[[ The records open ]]
(** ** Extension and decoding take exactly the pages they need *)

(** One request's page count grows by at most its share of whole pages and
    one, so the bound the code compares first is an upper bound. *)
Lemma sum_pages_bound ps rs :
  0 < ps → batch_ok rs → sum_pages ps rs ≤ sum_ext rs / ps + zlen rs.
Proof.
  intros Hps. induction rs as [|r rs IH]; intros Hb; [done|]. apply Forall_cons in Hb as [Hr Hb].
  specialize (IH Hb). unfold sum_pages, sum_ext, zlen in *. rewrite !fmap_cons.
  change (zsum (?x :: ?l)) with (x + zsum l). simpl length.
  assert (0 ≤ ext r) as He by (unfold ext; lia).
  assert (new_pages ps r ≤ ext r / ps + 1) as Hn.
  { unfold new_pages, ceil_div. assert (r_seq r + ps - 1 = (r_prefix r + ps - 1) + ext r) as -> by (unfold ext; lia).
    set (x := r_prefix r + ps - 1). pose proof (Z.div_mod x ps ltac:(lia)). pose proof (Z.div_mod (ext r) ps ltac:(lia)).
    pose proof (Z.mod_pos_bound x ps Hps). pose proof (Z.mod_pos_bound (ext r) ps Hps).
    enough ((x + ext r) / ps ≤ x / ps + ext r / ps + 1) by lia.
    apply Z.lt_succ_r, Z.div_lt_upper_bound; [lia|]. nia. }
  set (S := zsum (ext <$> rs)) in *.
  assert (ext r / ps + S / ps ≤ (ext r + S) / ps).
  { pose proof (Z.div_mod S ps ltac:(lia)). pose proof (Z.div_mod (ext r) ps ltac:(lia)).
    pose proof (Z.mod_pos_bound S ps Hps). pose proof (Z.mod_pos_bound (ext r) ps Hps).
    apply Z.div_le_lower_bound; [lia|]. nia. }
  lia.
Qed.

Section place_spec.
Context (lightop_alloc_extend : Z → list Z → list Z → list Z → list Z → list Z → Z → list Z).
Context (oob : Z).

(** The package's kernel is a drop-in for the repository's: on a batch the pool
    can hold it leaves the same output. *)
Definition lightop_extend_ok : Prop := ∀ ps rs free out,
  0 < ps → batch_ok rs → sum_pages ps rs ≤ zlen free → zlen out = sum_ext rs →
  lightop_alloc_extend ps (r_prefix <$> rs) (r_seq <$> rs) (r_last <$> rs) free out (zlen rs)
  = hcu_alloc_extend_kernel ps (r_prefix <$> rs) (r_seq <$> rs) (r_last <$> rs) free out (zlen rs).

Lemma sum_pages_nonneg ps rs : 0 < ps → batch_ok rs → 0 ≤ sum_pages ps rs.
Proof. intros. by apply zsum_nonneg, batch_pages_nonneg. Qed.

Lemma backend_extend (k : backend) ps rs free :
  lightop_extend_ok → 0 < ps → batch_ok rs → sum_pages ps rs ≤ zlen free →
  match k with
  | Hcu => Ok (hcu_alloc_extend_kernel ps (r_prefix <$> rs) (r_seq <$> rs) (r_last <$> rs) free
                 (replicate (Z.to_nat (sum_ext rs)) 0) (zlen (r_prefix <$> rs)))
  | Lightop => Ok (lightop_alloc_extend ps (r_prefix <$> rs) (r_seq <$> rs) (r_last <$> rs) free
                     (replicate (Z.to_nat (sum_ext rs)) 0) (zlen (r_prefix <$> rs)))
  | Triton =>
      Ok (launch (alloc_extend_kernel ps (Z.to_nat (next_power_of_2 (zlen (r_prefix <$> rs)))) oob
                    (r_prefix <$> rs) (r_seq <$> rs) (r_last <$> rs) free)
            (seq 0 (length (r_prefix <$> rs))) (replicate (Z.to_nat (sum_ext rs)) 0))
  | Native => alloc_extend_naive ps (r_prefix <$> rs) (r_seq <$> rs) (r_last <$> rs) free (sum_ext rs)
  end = Ok (place_batch ps free rs 0).
Proof.
  intros Hh Hps Hb Hpool. assert (zlen (replicate (Z.to_nat (sum_ext rs)) 0) = sum_ext rs) as Hl.
  { unfold zlen. rewrite length_replicate. pose proof (zsum_nonneg _ (batch_ext_nonneg rs Hb)). unfold sum_ext in *. lia. }
  assert (zlen (r_prefix <$> rs) = zlen rs) as Hn by (unfold zlen; by rewrite length_fmap).
  destruct k; [| | |by apply extend_naive_eq]; f_equal.
  - rewrite Hn. by apply hcu_extend_eq.
  - rewrite Hn, Hh by done. by apply hcu_extend_eq.
  - rewrite length_fmap. apply extend_kernel_eq; [done|done| |done|done].
    pose proof (next_power_of_2_ge (zlen (r_prefix <$> rs))) as Hp. rewrite Hn in *. unfold zlen in *. lia.
Qed.

(** The last slots of a decode step are as wide as the kernel takes them. *)
Lemma continued_int32 a used ds :
  pwf a used → is_hcu (kernels a) = true → Forall (λ d : Z * Z, 1 ≤ d.1) ds →
  Forall (continues (ppage_size a) used) (decode_req <$> ds) → Forall (fits_int32 (ppage_size a)) ds.
Proof.
  intros Hwf Hk Hf Hc. pose proof (pw_width _ _ Hwf Hk) as Hw. pose proof (pw_ps _ _ Hwf) as Hps.
  rewrite Forall_fmap in Hc. rewrite Forall_forall in *. intros d Hd Hn. destruct (Hc d Hd) as [Hm Hu].
  { unfold needs_page in Hn. cbn. destruct (Z.eqb_spec ((d.1 - 1) mod ppage_size a) 0); done. }
  cbn in Hm, Hu. pose proof (pwf_used_range _ _ _ Hwf Hu) as Hr. set (ps := ppage_size a) in *.
  assert ((d.2 + 1) mod ps ≠ 0) as Hne.
  { rewrite Hm. unfold needs_page in Hn. destruct (Z.eqb_spec ((d.1 - 1) mod ps) 0); done. }
  pose proof (Z.div_mod d.2 ps ltac:(lia)). pose proof (Z.mod_pos_bound d.2 ps Hps). split; [nia|].
  destruct (decide (d.2 mod ps + 1 = ps)); [|nia]. exfalso. apply Hne.
  replace (d.2 + 1) with ((d.2 / ps + 1) * ps) by nia. by apply Z_mod_mult.
Qed.

Lemma backend_decode (k : backend) ps ds free :
  1 < ps → Forall (λ d : Z * Z, 1 ≤ d.1) ds → (is_hcu k = true → Forall (fits_int32 ps) ds) →
  match k with
  | Hcu | Lightop =>
      hcu_alloc_decode_kernel ps (ds.*1) (to_int32 <$> ds.*2) free (replicate (length ds.*1) 0) (zlen ds.*1)
  | Triton =>
      launch (alloc_decode_kernel ps (Z.to_nat (next_power_of_2 (zlen ds.*1))) oob (ds.*1) (ds.*2) free)
        (seq 0 (length ds.*1)) (replicate (length ds.*1) 0)
  | Native => alloc_decode_naive ps (ds.*1) (ds.*2) free (decode_pages ps ds)
  end = place_batch ps free (decode_req <$> ds) 0.
Proof.
  intros Hps Hf H32. assert (zlen ds.*1 = zlen ds) as Hn by (unfold zlen; by rewrite length_fmap).
  rewrite length_fmap. destruct k; [| | |apply decode_naive_eq; [lia|done]].
  - rewrite Hn. apply hcu_decode_eq; [lia|done|by apply H32|by rewrite length_replicate].
  - rewrite Hn. apply hcu_decode_eq; [lia|done|by apply H32|by rewrite length_replicate].
  - apply decode_kernel_eq; [lia|done| |done|by rewrite length_replicate].
    pose proof (next_power_of_2_ge (zlen ds.*1)) as Hp. rewrite Hn in *. unfold zlen in *. lia.
Qed.

(** What merging the staged pages on demand prepares: enough free pages, or
    all there are. *)
Lemma merge_prep a used mx :
  pwf a used →
  let a1 := if zlen (free_pages a) <? mx then pmerge_and_sort_free a else a in
  pwf a1 used ∧ ppage_size a1 = ppage_size a ∧ debug_mode a1 = debug_mode a ∧
  (zlen (free_pages a1) < mx → zlen (free_pages a1) = zlen (free_pages a) + num_staged_pages a) ∧
  zlen (free_pages a1) ≤ zlen (free_pages a) + num_staged_pages a.
Proof.
  intros Hwf. destruct (pwf_merge a used Hwf) as [Hwfm Hlm].
  pose proof (zlen_nonneg (mjoin (staged_pages a))) as Hs0. pose proof (pw_staged _ _ Hwf) as Hs.
  assert (ppage_size (pmerge_and_sort_free a) = ppage_size a ∧
    debug_mode (pmerge_and_sort_free a) = debug_mode a) as [E1 E2].
  { unfold pmerge_and_sort_free. by destruct (staged_pages a). }
  cbv zeta. destruct (Z.ltb_spec (zlen (free_pages a)) mx).
  - rewrite E1, E2. split; [done|]. split; [done|]. split; [done|]. lia.
  - split; [done|]. split; [done|]. split; [done|]. lia.
Qed.

(** The pages a placement took, as the result of an entry point. *)
Definition placed (a a1 : Alloc) (used : list Z) (need : Z) (rs : list req) (out : list Z) (a' : Alloc) : Prop :=
  need ≤ zlen (free_pages a) + num_staged_pages a ∧
  ∃ free, zlen (pytake free need) = need ∧ out = place_batch (ppage_size a) free rs 0 ∧
          free_pages a' = pydrop free need ∧ pwf a' (pytake free need ++ used) ∧ free = free_pages a1.

Lemma placed_ok a a1 used need rs :
  pwf a1 used → zlen (free_pages a1) ≤ zlen (free_pages a) + num_staged_pages a →
  0 ≤ need ≤ zlen (free_pages a1) →
  placed a a1 used need rs (place_batch (ppage_size a) (free_pages a1) rs 0)
    (with_free (pydrop (free_pages a1) need) a1).
Proof.
  intros Hwf Hle Hn. split; [lia|]. exists (free_pages a1). split; [rewrite zlen_pytake by lia; lia|].
  split; [done|]. split; [done|]. split; [apply pwf_take; [done|lia]|done].
Qed.

Lemma placed_weaken a a1 used need rs out a' :
  placed a a1 used need rs out a' →
  need ≤ zlen (free_pages a) + num_staged_pages a ∧
  ∃ free, zlen (pytake free need) = need ∧ out = place_batch (ppage_size a) free rs 0 ∧
          free_pages a' = pydrop free need ∧ pwf a' (pytake free need ++ used).
Proof. intros (? & free & ? & ? & ? & ? & _). eauto 10. Qed.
[[ The records closed ]]
Directions for this task: Of all the entries above, retype exactly the lines from the line with "assert (zlen (r_prefix" to the line with "(seq 0 (length ds.*1))", both included, and no others.

Solution for this task:
  assert (zlen (r_prefix <$> rs) = zlen rs) as Hn by (unfold zlen; by rewrite length_fmap).
  destruct k; [| | |by apply extend_naive_eq]; f_equal.
  - rewrite Hn. by apply hcu_extend_eq.
  - rewrite Hn, Hh by done. by apply hcu_extend_eq.
  - rewrite length_fmap. apply extend_kernel_eq; [done|done| |done|done].
    pose proof (next_power_of_2_ge (zlen (r_prefix <$> rs))) as Hp. rewrite Hn in *. unfold zlen in *. lia.
Qed.

(** The last slots of a decode step are as wide as the kernel takes them. *)
Lemma continued_int32 a used ds :
  pwf a used → is_hcu (kernels a) = true → Forall (λ d : Z * Z, 1 ≤ d.1) ds →
  Forall (continues (ppage_size a) used) (decode_req <$> ds) → Forall (fits_int32 (ppage_size a)) ds.
Proof.
  intros Hwf Hk Hf Hc. pose proof (pw_width _ _ Hwf Hk) as Hw. pose proof (pw_ps _ _ Hwf) as Hps.
  rewrite Forall_fmap in Hc. rewrite Forall_forall in *. intros d Hd Hn. destruct (Hc d Hd) as [Hm Hu].
  { unfold needs_page in Hn. cbn. destruct (Z.eqb_spec ((d.1 - 1) mod ppage_size a) 0); done. }
  cbn in Hm, Hu. pose proof (pwf_used_range _ _ _ Hwf Hu) as Hr. set (ps := ppage_size a) in *.
  assert ((d.2 + 1) mod ps ≠ 0) as Hne.
  { rewrite Hm. unfold needs_page in Hn. destruct (Z.eqb_spec ((d.1 - 1) mod ps) 0); done. }
  pose proof (Z.div_mod d.2 ps ltac:(lia)). pose proof (Z.mod_pos_bound d.2 ps Hps). split; [nia|].
  destruct (decide (d.2 mod ps + 1 = ps)); [|nia]. exfalso. apply Hne.
  replace (d.2 + 1) with ((d.2 / ps + 1) * ps) by nia. by apply Z_mod_mult.
Qed.

Lemma backend_decode (k : backend) ps ds free :
  1 < ps → Forall (λ d : Z * Z, 1 ≤ d.1) ds → (is_hcu k = true → Forall (fits_int32 ps) ds) →
  match k with
  | Hcu | Lightop =>
      hcu_alloc_decode_kernel ps (ds.*1) (to_int32 <$> ds.*2) free (replicate (length ds.*1) 0) (zlen ds.*1)
  | Triton =>
      launch (alloc_decode_kernel ps (Z.to_nat (next_power_of_2 (zlen ds.*1))) oob (ds.*1) (ds.*2) free)
        (seq 0 (length ds.*1)) (replicate (length ds.*1) 0)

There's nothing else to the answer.